• I never heard stealth steps approach the house through the darkness. I never heard the key slowly turn in the lock. I never heard the knob turn or the door creak slowly open. I never heard the soft steps come into the house and tip toe silently down the hallway. I never heard the door open exposing my room to them.

    I did hear their voice call me out of my sleep in the softest whisper.

    She stood over me in the darkness and I could hardly recognize my own mother’s face. It was her voice, that sweet, low, caring voice only a child would know that woke me from my dreams. I was shocked to see her since I had not seen her in many weeks.

    “Mama? Is that really you? Did you come for me? Tell me you came for me!”

    “Hush child. You don’t want to wake your father, do you? We can’t have him knowing that I was here. You know what he can do.”

    My father scared me. He had a way about him that was unknown to any man but himself. It was his ways that caused my mother to leave one night. She left with almost nothing. I was one of the things she left behind. I have cried almost every night since she left. I can never cry in the gaze of my father because his punishment would only cause me to cry more.

    But tonight was the night. She was here and she was going to take me away with her.

    “Mama, where are you taking me to? Is it beautiful? Tell me it is beautiful.”

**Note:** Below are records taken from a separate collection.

(* ===== verification/PassTheorems.v ===== *)
(** * What protocol evidence of a PASS asserts *)

From S2P Require Export PassPhase4 SemanticsTheorems.
From Stdlib Require Import QArith.
#[global] Open Scope Z_scope.

(** ** No errors *)

Lemma in_order_nil l : in_order l = Ok [] <-> Forall (fun r => r = Ok []) l.
Proof.
  unfold in_order. induction l as [|r l IH]; cbn [mapM].
  - split; [constructor|done].
  - rewrite Forall_cons, <- IH. destruct r as [e|e]; [|split; [done|by intros [? _]]].
    destruct (mapM (fun r => r) l) as [ls|]; [|split; [done|by intros [_ ?]]]. cbn [concat]. split.
    + intros H. apply Ok_inj, app_eq_nil in H as [-> ->]. done.
    + intros [H1 H2]. apply Ok_inj in H1 as ->. by apply Ok_inj in H2 as ->.
Qed.

Lemma add_error_nil b m : add_error b m = Ok [] <-> b = false.
Proof. by destruct b. Qed.

Lemma Ok_nil (e : list string) : @Ok (list string) e = Ok [] <-> e = [].
Proof. split; [apply Ok_inj|congruence]. Qed.

Lemma failed_nil b m : when_failed b m = [] <-> b = false.
Proof. by destruct b. Qed.

Lemma reports_none {A B} (f : A -> list B) l : concat (map f l) = [] <-> forall x, In x l -> f x = [].
Proof.
  induction l as [|x l IH]; cbn [map concat]; [by split|]. rewrite app_nil, IH. split.
  - intros [H1 H2] y [<-|Hy]; [done|by apply H2].
  - intros H. split; [apply H; by left|]. intros y Hy. apply H. by right.
Qed.

Lemma py_eq_text v s : py_eq v (PStr s) = true <-> v = PStr s.
Proof. destruct v; cbn; split; try done; [by intros ->%String.eqb_eq|intros [= ->]; apply String.eqb_refl]. Qed.

(** ** A value shown by record and event *)

(** The event reports the field, and the record has its normalised value. *)
Definition shown (record event : pydict) (field : string) (w : pyval) : Prop :=
  exists v, dict_find field event = Some v /\ normalize_semantic_value field v = Ok w /\
            py_eq (dict_get field record) w = true.

Lemma confirm_nil record field w expected : confirm record field w expected = [] <->
  py_eq (dict_get field record) w = true /\ match expected with Some e => py_eq w e = true | None => True end.
Proof.
  unfold confirm. rewrite app_nil, failed_nil, negb_false_iff. f_equiv. destruct expected; [|done].
  by rewrite failed_nil, negb_false_iff.
Qed.

Lemma protocol_event_shown record event field :
  require_protocol_event record event field = Ok [] -> exists w, w <> PNone /\ shown record event field w.
Proof.
  unfold require_protocol_event, shown. destruct (dict_find field event) as [v|]; [|done].
  destruct (normalize_semantic_value field v) as [w|[]] eqn:En; try done. intros H. exists w.
  destruct w; try discriminate H; (split; [done|]); exists v; (split; [done|]); (split; [done|]);
    apply Ok_inj, confirm_nil in H as [H _]; done.
Qed.

Lemma phase4_value_shown record event field expected :
  require_phase4_event_value record event field expected = Ok [] <->
  exists w, shown record event field w /\ match expected with Some e => py_eq w e = true | None => True end.
Proof.
  unfold require_phase4_event_value, shown. split.
  - destruct (dict_find field event) as [v|]; [|done]. destruct (normalize_semantic_value field v) as [w|[]] eqn:En; try done.
    intros H. apply Ok_inj, confirm_nil in H as [H1 H2]. exists w. split; [|done]. by exists v.
  - intros (w & (v & -> & -> & H1) & H2). f_equal. by apply confirm_nil.
Qed.

(** ** Modern protocols *)

(** The whole path of a case over [p]: requested, downstream and negotiated protocol,
    no fallback, the transport of [p], a stream and a case of the transport, all of
    them reported by the event; ALPN and, for HTTP/3, QUIC. *)
Record modern_provenance (record event : pydict) (p : string) : Prop := {
  mp_path : forall f, In f ["requested_protocol"; "downstream_protocol"; "negotiated_protocol"] ->
    dict_get f record = PStr p;
  mp_event : forall f, In f ["requested_protocol"; "downstream_protocol"; "negotiated_protocol"; "transport";
                             "fallback_used"; "stream_id"; "transport_case_id"] ->
    exists w, w <> PNone /\ shown record event f w;
  mp_fallback : dict_get "fallback_used" record = PBool false;
  mp_transport : Some (dict_get "transport" record) = option_map PStr (expected_transport (Some p));
  mp_stream : exists z, dict_get "stream_id" record = PInt z;
  mp_case : exists s, dict_get "transport_case_id" record = PStr s /\ s <> "";
  mp_alpn : if String.eqb p "h2c" then none_or_empty (dict_get "alpn" record) = true
            else py_lower (field_text "alpn" record) = p;
  mp_quic : p = "h3" -> dict_get "quic_connection_id_present" record = PBool true /\
    (exists s, dict_get "quic_version" record = PStr s /\ s <> "") /\
    (dict_get "connection_id" record = PNone \/ hashed_identifier (dict_get "connection_id" record)) }.
Lemma join_passes d l : Forall balanced l -> passes (S d) Outside Outside (join_chars (S2L ", ") l).
Proof.
  induction 1 as [|a [|b l] Ha _ IH]; [apply passes_nil|apply Ha|]. change (join_chars _ (a :: b :: l)) with
    (a ++ S2L ", " ++ join_chars (S2L ", ") (b :: l)).
  eapply passes_app; [apply Ha|]. eapply passes_app; [apply comma_passes|exact IH].
Qed.

Lemma bracket_balanced o c l : opens o = true -> closes c = true -> Forall balanced l ->
  balanced ([o] ++ join_chars (S2L ", ") l ++ [c]).
Proof.
  intros Ho Hc Hl d. assert (o <> quote_char /\ c <> quote_char /\ opens c = false) as (Ho' & Hc' & Hoc).
  { split; [by intros ->|]. split; [by intros ->|]. revert Hc. by destruct c as [[] [] [] [] [] [] [] []]. }
  intros r. rewrite <- !app_assoc. cbn [app scan]. destruct (Ascii.eqb_spec o quote_char) as [->|_]; [done|]. rewrite Ho.
  rewrite (join_passes d l Hl (c :: r)). cbn [scan]. destruct (Ascii.eqb_spec c quote_char) as [->|_]; [done|].
  rewrite Hoc, Hc. destruct (scan d Outside r) as [p s]. by rewrite <- app_assoc.
Qed.

(** The text of an item of a dictionary. *)
Definition item_text (kv : string * string) : string := json_str (fst kv) +:+ ": " +:+ snd kv.
Definition item_texts (d : pydict) : list (string * string) :=
  isort item_leb (map (fun kv => (py_str (fst kv), json_dumps ", " ": " (snd kv))) d).

Lemma dumps_dict d : S2L (json_dumps ", " ": " (PDict d))
  = S2L "{" ++ join_chars (S2L ", ") (map (fun kv => S2L (item_text kv)) (item_texts d)) ++ S2L "}".
Proof. cbn [json_dumps]. rewrite !S2L_app, concat_chars, map_map. done. Qed.

Lemma item_balanced kv : balanced (S2L (snd kv)) -> balanced (S2L (item_text kv)).
Proof.
  intros H. unfold item_text. rewrite !S2L_app. apply balanced_app; [apply json_str_balanced|].
  by apply balanced_app; [apply plain_passes|].
Qed.

Lemma item_texts_In d k t : In (k, t) (item_texts d) <-> exists key v, In (key, v) d /\ k = py_str key /\
  t = json_dumps ", " ": " v.
Proof.
  unfold item_texts. rewrite isort_In, in_map_iff. split.
  - intros ([key v] & E & H). injection E as <- <-. by exists key, v.
  - intros (key & v & H & -> & ->). by exists (key, v).
Qed.

Lemma dumps_balanced v : floats_plain v = true -> balanced (S2L (json_dumps ", " ": " v)).
Proof.
  induction v using pyval_nested; intros Hf.
  - by apply plain_passes.
  - by destruct b; apply plain_passes.
  - apply json_number_plain, dec_numeral.
  - by apply json_number_plain.
  - apply json_str_balanced.
  - cbn [json_dumps]. rewrite !S2L_app, concat_chars, map_map. apply (bracket_balanced "[" "]"); [done|done|].
    apply List.Forall_map, List.Forall_forall. intros x Hx. cbn in Hf. rewrite List.Forall_forall in H.
    rewrite forallb_forall in Hf. auto.
  - rewrite dumps_dict. apply (bracket_balanced "{" "}"); [done|done|].
    apply List.Forall_map, List.Forall_forall. intros [k t] Hkt. apply item_texts_In in Hkt as (key & x & Hin & -> & ->).
    apply item_balanced. cbn in Hf |- *. rewrite List.Forall_forall in H. rewrite forallb_forall in Hf.
    by apply (H (key, x)), (Hf (key, x)).
Qed.

(** ** Objects *)

(** Balanced texts between commas, up to the closing bracket, are determined. *)
Lemma join_determined c a b x y : closes c = true -> Forall balanced a -> Forall balanced b ->
  Forall (fun t => t <> []) a -> Forall (fun t => t <> []) b ->
  join_chars (S2L ", ") a ++ c :: x = join_chars (S2L ", ") b ++ c :: y -> a = b.
Proof.
  intros Hc Ha. revert b.
  assert (Hend : forall r, scan 0 Outside (c :: r) = ([], c :: r)).
  { intros r. cbn [scan]. destruct (Ascii.eqb_spec c quote_char) as [->|_]; [done|]. rewrite Hc.
    revert Hc. by destruct c as [[] [] [] [] [] [] [] []]. }
  (* the first text and what follows *)
  assert (Hfirst : forall t l z, balanced t -> exists rest,
    join_chars (S2L ", ") (t :: l) ++ c :: z = t ++ rest /\ scan 0 Outside (t ++ rest) = (t, rest) /\
    rest = match l with [] => c :: z | _ => S2L ", " ++ join_chars (S2L ", ") l ++ c :: z end).
  { intros t l z Ht. eexists. split; [|split; [|reflexivity]].
    - destruct l; [done|]. cbn [join_chars]. by rewrite <- !app_assoc.
    - rewrite (Ht 0%nat). destruct l; [rewrite Hend; by rewrite app_nil_r|]. cbn. by rewrite app_nil_r. }
  assert (Hne : forall t l z z', balanced t -> t <> [] -> join_chars (S2L ", ") (t :: l) ++ c :: z <> c :: z').
  { intros t l z z' Ht Hn E. destruct (Hfirst t l z Ht) as (r & E1 & E2 & _). rewrite <- E1, E, Hend in E2. congruence. }
  induction Ha as [|s a Hs Ha IH]; intros b Hb Na Nb E.
  - destruct b as [|t b]; [done|]. exfalso. apply Forall_cons in Hb as [Ht _]. apply Forall_cons in Nb as [Nt _].
    symmetry in E. by apply Hne in E.
  - apply Forall_cons in Na as [Ns Na]. destruct b as [|t b].
    { exfalso. by apply Hne in E. }
    apply Forall_cons in Hb as [Ht Hb]. apply Forall_cons in Nb as [Nt Nb].
    destruct (Hfirst s a x Hs) as (r1 & E1 & S1 & R1). destruct (Hfirst t b y Ht) as (r2 & E2 & S2 & R2).
    assert (s = t /\ r1 = r2) as [-> R].
    { rewrite E1, E2 in E. rewrite E, S2 in S1. injection S1 as -> ->. done. }
    f_equal. rewrite R1, R2 in R. clear E E1 E2 S1 S2 R1 R2 r1 r2. destruct a as [|a0 a], b as [|b0 b].
    + done.
    + exfalso. cbn in R. injection R as -> _. done.
    + exfalso. cbn in R. injection R as <- _. done.
    + apply IH; [done|done|done|]. by apply app_inv_head in R.
Qed.
Definition nginx_migration_config_contracts : list (string * pydict) :=
  [("invalid_status",
    rejection "modsecurity_rules"
      ("SecRule REQUEST_URI " +:+ in_quotes "@unconditionalMatch" +:+ " "
       +:+ in_quotes "id:1100901,phase:1,deny,status:not-a-number") "invalid_status"
      [in_quotes "modsecurity_rules" +:+ " directive Rules error"; "Expecting an action, got:  status:not-a-number"]);
   ("phase4_invalid_scope_file",
    rejection "modsecurity_phase4_content_types_file" "invalid-content-type-scope.txt" "phase4_invalid_scope_file"
      ["unknown directive " +:+ in_quotes "modsecurity_phase4_content_types_file"]);
   ("phase4_wildcard_scope_rejected",
    rejection "modsecurity_phase4_content_types_file" "wildcard-content-type-scope.txt"
      "phase4_wildcard_scope_rejected"
      ["unknown directive " +:+ in_quotes "modsecurity_phase4_content_types_file"])].

Definition NGINX_VALID_RULES_FILE_NAME : string := "no-crs-baseline.conf".
Definition NGINX_MISSING_RULES_FILE_NAME : string := "missing-rules.conf".
Definition NGINX_CONFIGTEST_CONTRACTS : list (string * pydict) :=
  nginx_migration_config_contracts ++
  [("valid_rules_file",
    contract "startup" "modsecurity_rules_file" NGINX_VALID_RULES_FILE_NAME 0 "config_accepted" "none"
      ["syntax is ok"; "test is successful"]);
   ("missing_rules_file",
    rejection "modsecurity_rules_file" NGINX_MISSING_RULES_FILE_NAME "missing_rules_file"
      [in_quotes "modsecurity_rules_file" +:+ " directive"; NGINX_MISSING_RULES_FILE_NAME; "Failed to open the file"]);
   ("invalid_rule_syntax",
    rejection "modsecurity_rules" "SecRule REQUEST_URI" "invalid_rule_syntax"
      [in_quotes "modsecurity_rules" +:+ " directive"; "syntax error"]);
   ("unknown_config_key",
    rejection "modsecurity_unknown_config_key" "on" "unknown_config_key"
      ["unknown directive " +:+ in_quotes "modsecurity_unknown_config_key"]);
   ("unsafe_event_path",
    rejection "modsecurity_phase4_log" "unsafe-event-directory" "unsafe_event_path"
      ["modsecurity_phase4_log " +:+ L2S [chr 34];
       "unsafe-event-directory" +:+ L2S [chr 34] +:+ " is not a secure private event file"]);
   ("invalid_boolean",
    rejection "modsecurity" "maybe" "invalid_boolean"
      [in_quotes "modsecurity" +:+ " directive"; "invalid boolean value"]);
   ("invalid_size",
    rejection "modsecurity_phase4_body_limit" "1048576" "removed_directive"
      ["unknown directive " +:+ in_quotes "modsecurity_phase4_body_limit"])].

(** [NGINX_CONFIGTEST_CONTRACTS.get(key)] *)
Fixpoint contract_of (key : string) (contracts : list (string * pydict)) : option pydict :=
  match contracts with
  | [] => None
  | (k, c) :: r => if String.eqb k key then Some c else contract_of key r
  end.

Definition opt_dict_eq (a : option pydict) (b : pydict) : bool :=
  match a with Some d => py_eq (PDict d) (PDict b) | None => false end.

Definition config_invocation_contract_errors (case : pydict) : list string :=
  match dict_find "config_invocations" case with
  | None => []
  | Some (PDict ((_ :: _) as invocations)) =>
      if negb (keys_exactly invocations ["nginx"]) then ["config_invocations must declare the supported nginx host contract"]
      else
        let invocation := config_invocation_for_case case "nginx" in
        match contract_of (py_str (dict_get "case_id" case)) NGINX_CONFIGTEST_CONTRACTS with
        | None => ["invalid explicit nginx configtest contract"]
        | Some expected =>
            let rule := if eq_str (dict_get "case_id" case) "valid_rules_file" then PInt 1100001 else PNone in
            when_failed
              (negb (eq_int (dict_get "phase" case) 0)
               || negb (py_eq (dict_get "expected_result" case) (dict_get "expected_outcome" expected))
               || negb (py_eq (dict_get "expected_status" case) (dict_get "expected_exit_code" expected))
               || negb (py_eq (dict_get "expected_rule_id" case) rule)
               || truthy (dict_get "expected_event_fields" case)
               || negb (opt_dict_eq invocation expected)
               || match invocation with
                  | Some i => match whole (dict_get "expected_exit_code" i) with Some _ => false | None => true end
                  | None => true
                  end)
              "invalid explicit nginx configtest contract"
        end
  | Some _ => ["config_invocations must declare the supported nginx host contract"]
  end.

(** ** Checks of the receipt *)

Definition configtest_receipt_identity_errors (record case : pydict) (connector : string)
    (integration_mode : option string) (receipt invocation : pydict) : list string :=
  let identities := dict_merge
    (mkdict [("case_id", dict_get "case_id" case); ("connector", PStr connector); ("run_id", dict_get "run_id" record);
             ("integration_mode", dict_get "integration_mode" record)]) invocation in
  concat (map (fun p => when_failed (negb (py_eq (dict_get_key (fst p) receipt) (snd p)))
                          ("configuration receipt " +:+ py_str (fst p) +:+ " does not match case/run contract")) identities)
  ++ when_failed (negb (py_eq (dict_get "integration_mode" record) (opt_text integration_mode)))
       "configuration receipt integration_mode does not match selected host"
  ++ concat (map (fun field => when_failed (negb (py_eq (dict_get field record) (dict_get field case)))
                                 ("configuration record " +:+ field +:+ " does not match catalog"))
       ["phase"; "group"; "required_capabilities"; "expected_result"; "expected_status"; "expected_rule_id"]).

Definition RECEIPT_DIGESTS : list string :=
  ["rules_sha256"; "events_sha256"; "request_sha256"; "roles_sha256"; "cleanup_sha256"].
(** [\[A-Za-z0-9:._-\]{1,128}] *)
Definition PROBE_TRANSACTION_PATTERN : re := RRep (RCls (fun c => is_alnum c || char_in ":._-" c)) 1 (Some 128%nat).
(* ===== verification/CaseTheorems.v ===== *)
(** * Lemmas of the case record: its fields, and the events it is judged by *)

From S2P Require Export CaseBinding IdentityTheorems PassOutcomes.
From Stdlib Require Import QArith.
#[global] Open Scope Z_scope.

(** ** Fields *)

Lemma dict_find_app k d e : dict_find k (d ++ e) = match dict_find k d with Some v => Some v | None => dict_find k e end.
Proof. induction d as [|[c v] d IH]; [done|]. cbn [app dict_find]. by destruct (eq_str c k). Qed.

Lemma dict_find_update k e d : ~ In k (map fst e) -> dict_find k (dict_update d e) = dict_find k d.
Proof.
  unfold dict_update. revert d. induction e as [|[c v] e IH]; [done|]. cbn [fold_left map fst]. intros d H.
  rewrite IH by (intros Hin; apply H; by right). rewrite dict_find_set.
  destruct (String.eqb_spec c k) as [->|]; [|done]. exfalso. apply H. by left.
Qed.

(** ** Events *)

Lemma last_member {A} (l : list A) x : last l = Some x -> In x l.
Proof. intros H. apply last_Some in H as [m ->]. apply in_or_app. right. by left. Qed.

Lemma concat_mapM_In {A B} (f : A -> res (list B)) l l' x : mapM f l = Ok l' -> In x (concat l') ->
  exists a b, In a l /\ f a = Ok b /\ In x b.
Proof. intros H. by apply (mapM_concat_In f l l' x). Qed.

Lemma candidates_sub events rule ids mode :
  incl (preferred_integration_mode_events (events_for_transactions (events_for_rule events rule) ids) mode) events.
Proof.
  assert (T : incl (events_for_transactions (events_for_rule events rule) ids) events).
  { intros x Hx. assert (In x (events_for_rule events rule)) as Hr.
    { unfold events_for_transactions in Hx. destruct (List.filter _ ids); [done|]. by apply filter_In in Hx as [? _]. }
    unfold events_for_rule in Hr. destruct rule; [|done]. by apply filter_In in Hr as [? _]. }
  unfold preferred_integration_mode_events. destruct mode as [m|]; [|done]. destruct (String.eqb m ""); [done|].
  destruct (List.filter _ _) as [|y l] eqn:E; [done|]. intros x Hx. apply T.
  assert (Hf : In x (List.filter (fun e => eq_str (dict_get "integration_mode" e) m)
    (events_for_transactions (events_for_rule events rule) ids))) by (by rewrite E).
  by apply filter_In in Hf as [? _].
Qed.
(** Without a pair the passing record has the event it was matched with. *)
Lemma judged_event raw case connector case_id events mode j b record :
  collected event_schema fuel raw case connector events mode j -> built sha256 raw case connector case_id j b ->
  record = claimed_record raw b -> is_phase4_semantic_case case = true -> unpaired case_id ->
  field_text "case_id" case = case_id ->
  normalized_case_pass_errors event_schema fuel catalog record case (j_event j) (j_errors j) (details (j_details j)) events = Ok [] ->
  exists event required, j_event j = Some event /\ client_bound raw = false /\
    case_protocol_profile case = Ok required /\
    phase4_verified event_schema fuel record event None required mode.
Proof.
  intros C B -> H4 Hu Hid H. destruct (phase4_result case H4) as [Hr Hn].
  assert (Er : dict_get "expected_result" (claimed_record raw b) = dict_get "expected_result" case).
  { unfold dict_get at 1, dict_get_or. by rewrite claimed_find, (bu_result _ _ _ _ _ _ _ B). }
  destruct (phase4_judged _ _ _ _ _ _ _ _ C B H4 H) as (event & witness & required & Hp & Hc & V). clear H.
  destruct (cl_event _ _ _ _ _ _ _ _ C) as (m & barrier & w & errors & Em & Epair & Ej & _).
  rewrite (no_pair event_schema fuel raw case events connector mode) in Epair; [|by rewrite Hid|done].
  injection Epair as <- <- <-. rewrite Ej in Hc.
  destruct (client_bound raw) eqn:Ec.
  - exfalso. pose proof (client_supplies_none _ _ _ _ _ _ _ _ C B Ec) as Hs.
    apply context_In in Hc as (_ & _ & Hm). specialize (Hm Hs). subst m.
    unfold _matching_case_event in Em. by destruct (config_invocation_for_case _ _).
  - destruct (host_record _ _ _ _ _ _ Ec B) as (caps & code & Hb).
    apply no_pair_context in Hc as [Hm ->]; [| |by rewrite Er].
    + exists event, required. by rewrite Ej.
    + unfold field_text, dict_get, dict_get_or. rewrite claimed_find by done. rewrite Hb.
      replace (dict_find "case_id" _) with (Some (PStr case_id)); [|field_of (proj1 (cl_values _ _ _ _ _ _ _ _ C))].
      unfold text_of. cbn. by destruct (String.eqb_spec case_id "") as [->|].
Qed.
(** The lookup after binding uses the rule and the transactions of the record. *)
Lemma bound_lookup raw case connector events mode run imode j record event :
  collected event_schema fuel raw case connector events mode j -> client_bound raw = false ->
  built sha256 raw case connector (case_identifier raw) j record ->
  is_phase4_semantic_case case = true -> unpaired (case_identifier raw) -> field_text "case_id" case = case_identifier raw ->
  j_event j = Some event -> event <> [] ->
  supplied_transaction_ids raw = [] \/ incl (event_transaction_ids event) (supplied_transaction_ids raw) ->
  matching_protocol_event (of_run run imode (claimed_record raw record)) (Some case) events mode = Ok (Some event).
Proof.
  intros C Hc B H4 Hu Hid Hj Hne Hi. destruct (phase4_result case H4) as [_ Hn].
  destruct (cl_event _ _ _ _ _ _ _ _ C) as (m & barrier & w & errors & Em & Epair & Ej & Eb).
  rewrite (no_pair event_schema fuel raw case events connector mode) in Epair; [|by rewrite Hid|done].
  injection Epair as <- <- <-. assert (m = Some event) as -> by congruence. rewrite Hj, Hc in Eb.
  unfold _matching_case_event in Em. destruct (config_invocation_for_case case connector); [done|]. rewrite Hc in Em.
  destruct event as [|p r]; [done|]. cbn [_bind_normalized_case_event_evidence bind_case_event_evidence some_event] in Eb.
  injection Eb as _ _ Et. destruct (host_record _ _ _ _ _ _ Hc B) as (caps & code & ->).
  pose proof (proj1 (cl_values _ _ _ _ _ _ _ _ C)) as Hv. unfold matching_protocol_event, listed_transactions.
  unfold dict_get at 1, dict_get_or. rewrite of_run_find, claimed_find by done.
  replace (dict_find "transaction_ids" _) with (Some (PList (map PStr (transaction_ids (j_details j))))) by field_of Hv.
  cbn [iterate]. rewrite strs_again.
  unfold dict_get at 1, dict_get_or. rewrite of_run_find, claimed_find by done.
  replace (dict_find "native_operation_receipt" _) with (@None pyval) by field_of Hv. cbn [is_none].
  erewrite (opt_int_field "expected_rule_id"); [|rewrite of_run_find, claimed_find by done; field_of Hv].
  rewrite Et. apply event_for_case_again; [apply supplied_not_blank|exact Hi|exact Em].
Qed.

(** Does the case claim anything of an event? *)
Definition claims_event (case : pydict) : bool :=
  truthy (dict_get "expected_event_fields" case) || negb (is_none (dict_get "expected_rule_id" case)).

Lemma same_run case event run : claims_event case = true -> run <> "" ->
  case_event_identity_errors case (Some event) (Some run) = [] ->
  dict_get "run_id" event = PNone \/ dict_get "run_id" event = PStr run.
Proof.
  unfold claims_event, case_event_identity_errors. intros Hc Hr. rewrite Hc. cbn [negb]. intros H.
  apply app_eq_nil in H as [_ H]. destruct (String.eqb_spec run ""); [done|]. cbn [negb andb] in H.
  destruct (is_none (dict_get "run_id" event)) eqn:En; [left; by apply none_eq|]. cbn [negb andb] in H.
  destruct (eq_str (dict_get "run_id" event) run) eqn:E; [|done]. right. by apply eq_str_true.
Qed.

(** C30: a phase-4 PASS is an event of the run, from the raw record to the bound one: a
    case that a host reports, that is normalised and bound to the run and still passes
    was judged by an event of the run's log that verifies the record (live, phase 4,
    expected rule, protocol path, outcome), under the case's own protocol profile; the
    bound record differs from the normalised one in the identity of the run alone, and
    the source did not name another run.  The two first-byte cases are apart: they are
    judged by a pair of events.  The binding looks the event up again with the transactions
    of the record.  When the source named no transaction, or every transaction of the event,
    the second lookup finds the same event; and then, for a case that claims an event and a
    run with a name, that event does not name another run either.  Otherwise it may find
    another event. *)
Theorem case_pass_of_run raw connector cases events mode authority record run imode final case :
  normalize_record raw connector cases events mode authority = Ok (Some record) ->
  bind run imode cases events mode record = Ok final ->
  dict_get "status" final = PStr "PASS" ->
  dict_has "protocol_bundle" raw = false -> dict_has "native_operation_receipt" raw = false ->
  case_of (case_identifier raw) cases = Some case -> field_text "case_id" case = case_identifier raw ->
  unpaired (case_identifier raw) -> is_phase4_semantic_case case = true ->
  exists event required,
    In event events /\ case_protocol_profile case = Ok required /\
    phase4_verified event_schema fuel record event None required mode /\
    final = of_run run imode record /\
    (dict_get "run_id" record = PNone \/ dict_get "run_id" record = PStr run) /\
    (supplied_transaction_ids raw = [] \/ incl (event_transaction_ids event) (supplied_transaction_ids raw) ->
     matching_protocol_event final (Some case) events mode = Ok (Some event) /\
     (claims_event case = true -> run <> "" ->
      dict_get "run_id" event = PNone \/ dict_get "run_id" event = PStr run)).
Proof.
  intros Hn Hb Hs Hp Ho Hcase Hid Hu H4.
  destruct (normalize_inv _ _ _ _ _ _ _ _ _ _ _ _ _ _ _ _ Hn Hp Ho) as (c & Hc & _ & Hobs).
  assert (c = case) as -> by congruence.
  assert (Hpass : dict_get "status" record = PStr "PASS").
  { destruct (dict_has "protocol_bundle" record) eqn:Eb; [|by eapply bind_pass].
    unfold bind_record in Hb. cbv zeta in Hb. fold (of_run run imode record) in Hb.
    destruct (negb (eq_str (dict_get "status" (of_run run imode record)) "PASS")) eqn:En.
    - apply Ok_inj in Hb as <-. apply negb_true_iff in En. by rewrite Hs in En.
    - apply negb_false_iff, eq_str_true in En. unfold dict_get, dict_get_or in En |- *. by rewrite of_run_find in En. }
  destruct (observed_pass _ _ _ _ _ _ _ _ _ _ _ _ _ _ Hobs Hpass) as (j & b & Ej & Es & B & Er & V).
  apply collect_inv in Ej. apply validation_nil in V as (_ & V & _).
  destruct (judged_event raw case connector (case_identifier raw) events mode j b record Ej B Er H4 Hu Hid V)
    as (event & required & Hj & Hcb & Hreq & Hv).
  destruct (host_record _ _ _ _ _ _ Hcb B) as (caps & code & Hbase).
  pose proof (proj1 (cl_values _ _ _ _ _ _ _ _ Ej)) as Hk.
  assert (Hnp : dict_has "protocol_bundle" record = false).
  { subst record. unfold dict_has. rewrite claimed_find, Hbase by done.
    replace (dict_find "protocol_bundle" _) with (@None pyval) by field_of Hk. done. }
  destruct (bind_pass _ _ _ _ _ _ _ Hb Hs Hnp) as (_ & Hf & Hctx & m & Hm & Hi & _).
  assert (Hcid : field_text "case_id" final = case_identifier raw).
  { subst final record. unfold field_text, dict_get, dict_get_or. rewrite of_run_find, claimed_find, Hbase by done.
    replace (dict_find "case_id" _) with (Some (PStr (case_identifier raw))) by field_of Hk.
    unfold text_of. cbn. by destruct (String.eqb_spec (case_identifier raw) "") as [->|]. }
  rewrite Hcid, Hcase in Hm, Hi. exists event, required.
  split; [by apply (collected_event _ _ _ _ _ _ _ _ Ej)|]. split; [done|]. split; [done|]. split; [done|]. split.
  - unfold case_protocol_context_errors in Hctx. apply app_eq_nil in Hctx as [Hctx _]. apply failed_nil in Hctx.
    destruct (dict_get "run_id" record) eqn:E; try done; [by left|]. right. cbn in Hctx.
    apply negb_false_iff, String.eqb_eq in Hctx. by subst.
  - intros Ht. assert (Hl : matching_protocol_event final (Some case) events mode = Ok (Some event)).
    { subst final record. apply (bound_lookup raw case connector events mode run imode j b event); try done.
      intros ->. by destruct Hv. }
    split; [done|]. intros Hce Hr. rewrite Hl in Hm. apply Ok_inj in Hm as <-.
    apply (same_run case event run Hce Hr). cbn [dict_or] in Hi. by destruct case.
Qed.
End Pass.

    “My darling child, I have bad news for you. I can’t take you quite yet. The place isn’t fit for a blooming child like yourself. It will be soon. I swear it to you; I’ll get you there soon. I just wanted to come back and see my dear child and make sure you were getting along fine. It won’t be long. I must go now before he wakes and finds me here. Don’t ever speak of me being here. You understand don’t you?”

    I nodded in sorrow and my mother turned. She left my room just as quietly as she came in. I lay in my bed and once again the tears emerged. How much longer would I have to stay here? I wanted to leave this house of tears once and for all. I could not be sure if my mother’s arrival meant my departure had grown closer or farther away. I could never tell with my mother.

    And so I waited for her return signaling that I could leave this house of tears forever. Patiently, patiently, less patiently, and none. I lay there forever waiting.